### Data to process
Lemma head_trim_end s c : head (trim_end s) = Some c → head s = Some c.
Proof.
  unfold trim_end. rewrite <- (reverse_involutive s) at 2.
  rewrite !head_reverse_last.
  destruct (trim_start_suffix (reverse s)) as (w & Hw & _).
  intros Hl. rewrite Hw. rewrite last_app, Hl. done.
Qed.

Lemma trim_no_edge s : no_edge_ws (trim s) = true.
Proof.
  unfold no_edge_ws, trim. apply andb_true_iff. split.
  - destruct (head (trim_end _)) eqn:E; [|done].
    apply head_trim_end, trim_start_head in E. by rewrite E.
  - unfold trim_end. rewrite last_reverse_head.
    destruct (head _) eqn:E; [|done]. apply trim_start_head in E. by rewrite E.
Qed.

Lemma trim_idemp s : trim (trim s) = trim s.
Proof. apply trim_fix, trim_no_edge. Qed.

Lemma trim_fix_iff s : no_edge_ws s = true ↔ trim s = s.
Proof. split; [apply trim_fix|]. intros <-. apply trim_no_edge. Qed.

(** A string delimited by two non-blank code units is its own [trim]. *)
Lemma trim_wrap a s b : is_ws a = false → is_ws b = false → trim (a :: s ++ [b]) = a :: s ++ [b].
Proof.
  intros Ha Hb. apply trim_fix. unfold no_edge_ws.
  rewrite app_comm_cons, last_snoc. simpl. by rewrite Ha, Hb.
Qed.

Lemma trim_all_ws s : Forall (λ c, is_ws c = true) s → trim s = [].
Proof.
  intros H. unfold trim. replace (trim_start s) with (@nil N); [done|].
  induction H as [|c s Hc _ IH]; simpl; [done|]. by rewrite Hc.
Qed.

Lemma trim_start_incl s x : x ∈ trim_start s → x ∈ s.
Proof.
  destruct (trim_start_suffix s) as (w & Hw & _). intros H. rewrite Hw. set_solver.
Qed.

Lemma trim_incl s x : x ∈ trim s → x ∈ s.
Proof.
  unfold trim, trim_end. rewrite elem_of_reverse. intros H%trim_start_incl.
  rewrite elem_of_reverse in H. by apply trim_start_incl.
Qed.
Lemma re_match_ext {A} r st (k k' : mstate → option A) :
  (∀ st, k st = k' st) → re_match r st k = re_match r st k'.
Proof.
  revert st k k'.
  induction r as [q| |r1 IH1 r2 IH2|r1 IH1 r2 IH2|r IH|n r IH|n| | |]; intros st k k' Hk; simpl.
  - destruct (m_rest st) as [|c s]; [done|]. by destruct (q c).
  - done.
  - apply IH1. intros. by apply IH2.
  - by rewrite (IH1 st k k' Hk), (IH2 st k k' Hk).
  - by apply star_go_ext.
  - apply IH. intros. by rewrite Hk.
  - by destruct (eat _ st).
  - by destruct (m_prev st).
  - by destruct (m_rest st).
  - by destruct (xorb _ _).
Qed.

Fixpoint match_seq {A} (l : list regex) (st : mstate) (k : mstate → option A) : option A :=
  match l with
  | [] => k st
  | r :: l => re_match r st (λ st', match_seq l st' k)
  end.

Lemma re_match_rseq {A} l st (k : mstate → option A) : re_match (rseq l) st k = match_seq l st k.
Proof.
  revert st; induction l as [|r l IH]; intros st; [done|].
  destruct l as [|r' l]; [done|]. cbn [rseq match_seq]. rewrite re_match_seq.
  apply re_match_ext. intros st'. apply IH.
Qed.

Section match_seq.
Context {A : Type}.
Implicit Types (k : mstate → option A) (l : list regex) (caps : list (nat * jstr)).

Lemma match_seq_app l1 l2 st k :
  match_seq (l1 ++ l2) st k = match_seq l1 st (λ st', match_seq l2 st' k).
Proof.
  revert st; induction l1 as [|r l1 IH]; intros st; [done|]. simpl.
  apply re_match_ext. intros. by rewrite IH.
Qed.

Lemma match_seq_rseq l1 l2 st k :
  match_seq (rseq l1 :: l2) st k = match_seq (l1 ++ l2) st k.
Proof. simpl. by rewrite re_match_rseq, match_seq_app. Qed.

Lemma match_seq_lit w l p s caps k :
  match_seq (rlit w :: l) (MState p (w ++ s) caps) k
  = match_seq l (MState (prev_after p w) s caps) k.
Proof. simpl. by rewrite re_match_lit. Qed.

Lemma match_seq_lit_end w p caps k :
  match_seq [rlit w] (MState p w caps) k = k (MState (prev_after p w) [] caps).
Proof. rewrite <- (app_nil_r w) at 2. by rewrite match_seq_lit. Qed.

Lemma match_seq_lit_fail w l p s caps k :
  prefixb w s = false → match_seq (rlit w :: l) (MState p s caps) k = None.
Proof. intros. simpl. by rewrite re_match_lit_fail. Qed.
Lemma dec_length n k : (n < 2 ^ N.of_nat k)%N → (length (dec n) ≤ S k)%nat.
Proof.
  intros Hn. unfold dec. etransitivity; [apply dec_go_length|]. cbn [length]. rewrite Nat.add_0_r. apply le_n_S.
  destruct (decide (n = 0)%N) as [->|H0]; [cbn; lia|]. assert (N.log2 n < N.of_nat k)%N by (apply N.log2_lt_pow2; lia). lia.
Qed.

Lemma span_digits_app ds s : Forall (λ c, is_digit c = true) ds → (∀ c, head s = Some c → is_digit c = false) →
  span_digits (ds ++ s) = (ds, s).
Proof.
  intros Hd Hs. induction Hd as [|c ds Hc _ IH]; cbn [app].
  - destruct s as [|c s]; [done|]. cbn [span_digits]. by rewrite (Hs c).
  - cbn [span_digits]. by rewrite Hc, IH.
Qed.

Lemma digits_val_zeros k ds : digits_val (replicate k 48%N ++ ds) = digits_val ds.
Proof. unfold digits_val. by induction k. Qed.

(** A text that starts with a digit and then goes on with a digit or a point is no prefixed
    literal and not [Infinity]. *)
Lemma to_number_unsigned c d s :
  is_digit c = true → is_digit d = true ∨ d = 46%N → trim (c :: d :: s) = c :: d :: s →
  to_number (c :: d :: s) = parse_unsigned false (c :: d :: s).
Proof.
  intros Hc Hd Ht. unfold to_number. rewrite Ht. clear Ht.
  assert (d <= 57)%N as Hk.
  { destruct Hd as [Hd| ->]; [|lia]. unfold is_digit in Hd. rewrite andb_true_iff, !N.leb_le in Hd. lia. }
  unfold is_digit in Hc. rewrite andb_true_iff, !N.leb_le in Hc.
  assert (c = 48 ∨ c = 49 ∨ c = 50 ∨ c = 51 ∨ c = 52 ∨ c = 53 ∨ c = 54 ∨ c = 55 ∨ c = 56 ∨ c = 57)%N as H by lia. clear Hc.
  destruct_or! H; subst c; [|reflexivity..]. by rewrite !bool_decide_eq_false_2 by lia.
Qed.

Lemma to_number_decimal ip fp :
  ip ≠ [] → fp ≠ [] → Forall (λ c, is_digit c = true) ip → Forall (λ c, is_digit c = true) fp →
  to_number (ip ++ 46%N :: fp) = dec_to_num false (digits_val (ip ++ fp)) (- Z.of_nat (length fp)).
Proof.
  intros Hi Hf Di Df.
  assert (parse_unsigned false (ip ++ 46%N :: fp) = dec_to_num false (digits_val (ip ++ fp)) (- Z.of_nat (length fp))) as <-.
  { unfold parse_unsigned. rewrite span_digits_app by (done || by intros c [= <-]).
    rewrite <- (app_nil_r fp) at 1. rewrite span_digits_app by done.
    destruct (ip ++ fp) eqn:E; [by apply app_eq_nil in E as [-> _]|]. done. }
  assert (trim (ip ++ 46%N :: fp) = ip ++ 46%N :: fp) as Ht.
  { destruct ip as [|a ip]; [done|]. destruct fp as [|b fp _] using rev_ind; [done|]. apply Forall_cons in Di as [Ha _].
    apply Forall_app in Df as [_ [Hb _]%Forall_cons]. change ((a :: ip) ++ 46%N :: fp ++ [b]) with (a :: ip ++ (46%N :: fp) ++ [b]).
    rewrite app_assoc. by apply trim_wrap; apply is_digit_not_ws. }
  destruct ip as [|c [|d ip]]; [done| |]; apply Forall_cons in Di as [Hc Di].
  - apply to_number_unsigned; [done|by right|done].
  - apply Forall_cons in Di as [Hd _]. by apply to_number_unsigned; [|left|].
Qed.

### Description of the task
Nothing but the lines from the one containing "assert (d <= 57)%N as Hk." through the last line of the material should be returned, each exactly as written, both ends included.

### Your response
  assert (d <= 57)%N as Hk.
  { destruct Hd as [Hd| ->]; [|lia]. unfold is_digit in Hd. rewrite andb_true_iff, !N.leb_le in Hd. lia. }
  unfold is_digit in Hc. rewrite andb_true_iff, !N.leb_le in Hc.
  assert (c = 48 ∨ c = 49 ∨ c = 50 ∨ c = 51 ∨ c = 52 ∨ c = 53 ∨ c = 54 ∨ c = 55 ∨ c = 56 ∨ c = 57)%N as H by lia. clear Hc.
  destruct_or! H; subst c; [|reflexivity..]. by rewrite !bool_decide_eq_false_2 by lia.
Qed.

Lemma to_number_decimal ip fp :
  ip ≠ [] → fp ≠ [] → Forall (λ c, is_digit c = true) ip → Forall (λ c, is_digit c = true) fp →
  to_number (ip ++ 46%N :: fp) = dec_to_num false (digits_val (ip ++ fp)) (- Z.of_nat (length fp)).
Proof.
  intros Hi Hf Di Df.
  assert (parse_unsigned false (ip ++ 46%N :: fp) = dec_to_num false (digits_val (ip ++ fp)) (- Z.of_nat (length fp))) as <-.
  { unfold parse_unsigned. rewrite span_digits_app by (done || by intros c [= <-]).
    rewrite <- (app_nil_r fp) at 1. rewrite span_digits_app by done.
    destruct (ip ++ fp) eqn:E; [by apply app_eq_nil in E as [-> _]|]. done. }
  assert (trim (ip ++ 46%N :: fp) = ip ++ 46%N :: fp) as Ht.
  { destruct ip as [|a ip]; [done|]. destruct fp as [|b fp _] using rev_ind; [done|]. apply Forall_cons in Di as [Ha _].
    apply Forall_app in Df as [_ [Hb _]%Forall_cons]. change ((a :: ip) ++ 46%N :: fp ++ [b]) with (a :: ip ++ (46%N :: fp) ++ [b]).
    rewrite app_assoc. by apply trim_wrap; apply is_digit_not_ws. }
  destruct ip as [|c [|d ip]]; [done| |]; apply Forall_cons in Di as [Hc Di].
  - apply to_number_unsigned; [done|by right|done].
  - apply Forall_cons in Di as [Hd _]. by apply to_number_unsigned; [|left|].
Qed.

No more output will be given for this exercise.